I would say about 20% is probably dead. These are areas that always struggle on the north edges of my lawn where it get the most sun, the sprinklers don't really reach, and some tree roots suck the moisture out. Most of the front and back are just dormant for now. I am planning on doing an overseed this fall for the first time ever. I usually would be starting the N blitz now


----------



## bosox_5 (Jun 20, 2018)

It's been awhile, so he is what remains of the front and back yards


----------



## bosox_5 (Jun 20, 2018)

Presented without comment


----------



## bosox_5 (Jun 20, 2018)

Mowed the only green in that picture at 2.75". Took all of 3 minutes


----------



## Chris LI (Oct 26, 2018)

Rain is predicted for us tomorrow. How about for you?


----------



## bosox_5 (Jun 20, 2018)

It is supposed to be raining now... but it isn't.

Edit: .41" today. Most rain since June


----------



## bosox_5 (Jun 20, 2018)

After no rain forever, we got 4.5" in 2 hours this afternoon.


----------



## bosox_5 (Jun 20, 2018)

So I have a plan for a plan now.

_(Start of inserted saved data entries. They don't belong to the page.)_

(** * playwright-utils: the card number engine and the CSV codec

    A shallow embedding of [src/generators/card.ts], [src/generators/random.ts],
    [src/generators/password.ts] and [src/file/csv.ts], the properties the
    specification states about them, and further properties of the same
    functions and of the ones they call.

    Conventions of the embedding.
    - A JavaScript string is the list of its code units; a code unit is an
      [ascii], so the strings covered are those whose code units are below
      256.  String literals are written [lit "..."].
    - A JavaScript number that is used as a count or an index is a [nat] or
      a [Z]; the value [NaN] of [parseInt] is [None].
    - An object used as a string-keyed map ([Record<string, T>]) is the
      association list of its own properties, in insertion order, which is
      the order [Object.keys] reports.  Property names inherited from
      [Object.prototype] and the reordering of integer-like keys are outside
      the model.
    - [Math.random] and the clock are read from an explicit [World]; a
      function that can throw returns a [result]. *)

From Stdlib Require Import String Ascii DecimalString.
From Stdlib Require DecimalZ DecimalPos.
From Stdlib Require Import Bool Arith PeanoNat ZArith Lia List Permutation.
Import ListNotations.
Local Open Scope list_scope.

(* ====================================================================== *)
(** * JavaScript strings and the library functions the sources call *)
(* ====================================================================== *)

Module JS.

Definition jstring := list ascii.

Definition lit (s : string) : jstring := list_ascii_of_string s.
Arguments lit s%_string.

Definition LF : ascii := ascii_of_nat 10.
Definition CR : ascii := ascii_of_nat 13.
Definition quote : ascii := ascii_of_nat 34.
Definition space : ascii := ascii_of_nat 32.
Definition star : ascii := ascii_of_nat 42.

Fixpoint str_eqb (a b : jstring) : bool :=
  match a, b with
  | [], [] => true
  | x :: a', y :: b' => Ascii.eqb x y && str_eqb a' b'
  | _, _ => false
  end.

(** [\d]: the ten decimal digits. *)
Definition is_digit (c : ascii) : bool :=
  (48 <=? nat_of_ascii c) && (nat_of_ascii c <=? 57).

(** White space and line terminators removed by [String.prototype.trim],
    among the code units below 256. *)
Definition is_ws (c : ascii) : bool :=
  let n := nat_of_ascii c in
  ((9 <=? n) && (n <=? 13)) || (n =? 32) || (n =? 160).

Fixpoint drop_ws (s : jstring) : jstring :=
  match s with
  | [] => []
  | c :: s' => if is_ws c then drop_ws s' else s
  end.

(** [s.trim()] *)
Definition trim (s : jstring) : jstring := rev (drop_ws (rev (drop_ws s))).

(** [s.startsWith(p)] *)
Fixpoint startsWith (s p : jstring) {struct p} : bool :=
  match p, s with
  | [], _ => true
  | _ :: _, [] => false
  | x :: p', y :: s' => Ascii.eqb x y && startsWith s' p'
  end.

(** [s.includes(needle)] *)
Fixpoint includes (s needle : jstring) : bool :=
  startsWith s needle ||
  match s with
  | [] => false
  | _ :: s' => includes s' needle
  end.

(** [parts.join(sep)] *)
Fixpoint join (sep : jstring) (parts : list jstring) : jstring :=
  match parts with
  | [] => []
  | [p] => p
  | p :: rest => p ++ sep ++ join sep rest
  end.

(** [s.split(/\r?\n/)]: a line ends at a line feed, and a carriage return
    directly before that line feed belongs to the separator. *)
Fixpoint split_lines (s : jstring) : list jstring :=
  let push c ls :=
    match ls with
    | [] => [[c]]
    | l :: ls' => (c :: l) :: ls'
    end in
  match s with
  | [] => [[]]
  | c :: rest =>
      if Ascii.eqb c LF then [] :: split_lines rest
      else if Ascii.eqb c CR then
        match rest with
        | c' :: rest' =>
            if Ascii.eqb c' LF then [] :: split_lines rest'
            else push c (split_lines rest)
        | [] => push c (split_lines rest)
        end
      else push c (split_lines rest)
  end.

(** [s.replace(/\D/g, '')] *)
Definition strip_non_digits (s : jstring) : jstring := filter is_digit s.

(** [n.toString()] and [`${n}`] for an integer [n]. *)
Definition toString (n : Z) : jstring :=
  list_ascii_of_string (NilZero.string_of_int (Z.to_int n)).

(** [parseInt(c, 10)] on a one-character string; [None] is [NaN]. *)
Definition parseInt10 (c : ascii) : option nat :=
  if is_digit c then Some (nat_of_ascii c - 48) else None.

(** [s.padStart(n, '0')] *)
Definition padStart0 (n : nat) (s : jstring) : jstring :=
  repeat (ascii_of_nat 48) (n - length s) ++ s.

(** [s.slice(start)] *)
Definition slice_from (s : jstring) (start : Z) : jstring :=
  let len := Z.of_nat (length s) in
  let from := if (start <? 0)%Z then Z.max (len + start) 0 else Z.min start len in
  skipn (Z.to_nat from) s.

Inductive exn : Type :=
  | Error (message : jstring)
  | RangeError (message : jstring).


Inductive result (A : Type) : Type :=
  | Ok (a : A)
  | Throw (e : exn).
Arguments Ok {A} a.
Arguments Throw {A} e.

(** [c.repeat(count)]: a negative count is a RangeError. *)
Definition repeat_char (c : ascii) (count : Z) : result jstring :=
  if (count <? 0)%Z
  then Throw (RangeError (lit "Invalid count value: " ++ toString count))
  else Ok (repeat c (Z.to_nat count)).

(** The random source and the clock. [Math.random()] consumes one entry of
    [rand_src]; [Math.floor(Math.random() * n)] is that entry modulo [n],
    which ranges over all of [0 .. n-1]. *)
Record World : Type := mkWorld {
  rand_src : nat -> nat;
  rand_pos : nat;
  now_year : Z
}.

Definition M (A : Type) : Type := World -> result A * World.

Definition ret {A} (a : A) : M A := fun w => (Ok a, w).

Definition bind {A B} (m : M A) (k : A -> M B) : M B :=
  fun w =>
    match m w with
    | (Ok a, w') => k a w'
    | (Throw e, w') => (Throw e, w')
    end.

Definition throw {A} (e : exn) : M A := fun w => (Throw e, w).

Definition math_random_floor (n : Z) : M Z :=
  fun w =>
    (Ok (Z.of_nat (rand_src w (rand_pos w)) mod n)%Z,
     mkWorld (rand_src w) (S (rand_pos w)) (now_year w)).

Definition getFullYear : M Z := fun w => (Ok (now_year w), w).

(** [s.split(sep)] for a separator of one character. *)
Fixpoint split_on (sep : ascii) (s : jstring) : list jstring :=
  match s with
  | [] => [[]]
  | c :: rest =>
      if Ascii.eqb c sep then [] :: split_on sep rest
      else match split_on sep rest with
           | l :: ls => (c :: l) :: ls
           | [] => [[c]]
           end
  end.

End JS.

Import JS.

Notation "x <- m ;; k" := (bind m (fun x => k))
  (at level 61, m at next level, right associativity).

(* ====================================================================== *)
(** * src/generators/random.ts *)
(* ====================================================================== *)

Module Random.

Definition randomInt (min max : Z) : M Z :=
  if (max <? min)%Z
  then throw (Error (lit "min must be less than or equal to max"))
  else r <- math_random_floor (max - min + 1) ;; ret (r + min)%Z.

(** [dflt] stands for the [undefined] that an index out of range reads; the
    index drawn is always in range. *)
Definition randomElement {T} (dflt : T) (array : list T) : M T :=
  if length array =? 0
  then throw (Error (lit "Cannot get random element from empty array"))
  else i <- randomInt 0 (Z.of_nat (length array) - 1) ;;
       ret (nth (Z.to_nat i) array dflt).

Definition CHARSETS_alpha : jstring :=
  lit "abcdefghijklmnopqrstuvwxyzABCDEFGHIJKLMNOPQRSTUVWXYZ".
Definition CHARSETS_alphaLower : jstring := lit "abcdefghijklmnopqrstuvwxyz".
Definition CHARSETS_alphaUpper : jstring := lit "ABCDEFGHIJKLMNOPQRSTUVWXYZ".
Definition CHARSETS_numeric : jstring := lit "0123456789".
Definition CHARSETS_alphanumeric : jstring :=
  lit "abcdefghijklmnopqrstuvwxyzABCDEFGHIJKLMNOPQRSTUVWXYZ0123456789".
Definition CHARSETS_hex : jstring := lit "0123456789abcdef".

(** [s.charAt(i)]: the empty string when [i] is out of range. *)
Definition charAt (s : jstring) (i : Z) : jstring :=
  if (i <? 0)%Z then []
  else match nth_error s (Z.to_nat i) with
       | Some c => [c]
       | None => []
       end.

(** The loop of [randomString], with [n] iterations left. *)
Fixpoint randomString_loop (n : nat) (chars : jstring) (result : jstring)
  : M jstring :=
  match n with
  | 0 => ret result
  | S n' =>
      i <- randomInt 0 (Z.of_nat (length chars) - 1) ;;
      randomString_loop n' chars (result ++ charAt chars i)
  end.

(** [charset || CHARSETS.alphanumeric]: an absent or empty [charset] gives
    the default. *)
Definition randomString (length_ : Z) (charset : option jstring) : M jstring :=
  if (length_ <? 0)%Z
  then throw (Error (lit "length must be non-negative"))
  else
    let chars :=
      match charset with
      | Some ((_ :: _) as c) => c
      | _ => CHARSETS_alphanumeric
      end in
    randomString_loop (Z.to_nat length_) chars [].

Definition randomAlpha (length_ : Z) : M jstring :=
  randomString length_ (Some CHARSETS_alpha).
Definition randomAlphanumeric (length_ : Z) : M jstring :=
  randomString length_ (Some CHARSETS_alphanumeric).
Definition randomHex (length_ : Z) : M jstring :=
  randomString length_ (Some CHARSETS_hex).
Definition randomLowercase (length_ : Z) : M jstring :=
  randomString length_ (Some CHARSETS_alphaLower).
Definition randomUppercase (length_ : Z) : M jstring :=
  randomString length_ (Some CHARSETS_alphaUpper).
Definition randomNumeric (length_ : Z) : M jstring :=
  randomString length_ (Some CHARSETS_numeric).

With the drought (hopefully) ending soon and lower temps I am going to plan on overseeding this year. My lawn is very dormant and potentially dead so I am thinking of renting a slice seeder and putting a bunch of seed down (about 7 pounds per 1000). The tag is below. My goals are to get a better mix of grasses with hopefully a little better drought tolerance, but it is really to try and get the lawn green again for the fall.


----------



## bosox_5 (Jun 20, 2018)

Mowed the dirt to 2.5". Going to Home Depot tomorrow to rent the slice seeder. Bought another 50# bag of seed.


----------



## bosox_5 (Jun 20, 2018)

Rented the slice seeder, put down 50# today. Thunderstorms should come trough tonight and I'll put the next 50# tomorrow. Debating about aerating tomorrow.


----------



## bosox_5 (Jun 20, 2018)

Put down some 19-19-19 to try and help the new grass along. .5# of N,P,K. I have been constantly watering since the seed went down. Two sprinklers broke today. Not great.


----------



## bosox_5 (Jun 20, 2018)

Mowed the actual grass at 3.25". Watering continues. Starting to see some little grass popping up. Nothing really going on my Northern side yard. It gets the most sunlight and by far the most water (just to keep things from drying out).


----------



## bosox_5 (Jun 20, 2018)

Some updated pictures


----------



## bosox_5 (Jun 20, 2018)

Final rainfall total since Sunday at 10:30AM is 4.25". I think the seed stayed mostly in place, but we will inspect later today


----------



## bosox_5 (Jun 20, 2018)

Second round of 19-19-19. Another half pound of each down


----------



## bosox_5 (Jun 20, 2018)

Some green coming up


----------



## bosox_5 (Jun 20, 2018)

Pulled out the walk behind and mowed at 2.5" anywhere the grass was long (roughly half the lawn). Still watering like crazy and seeing good germination.


----------



## bosox_5 (Jun 20, 2018)

Anyone know what this is? It was not scared of me at all.


----------



## bosox_5 (Jun 20, 2018)

Grass is really coming up now. I am amazed that all the grass seems like new grass from my overseen. Very little is returning from dormancy.


----------



## bosox_5 (Jun 20, 2018)

Mowed all the grass for the first time at 3". Really need this to start thickening up.


----------



## Chris LI (Oct 26, 2018)

bosox_5 said:


> Anyone know what this is? It was not scared of me at all.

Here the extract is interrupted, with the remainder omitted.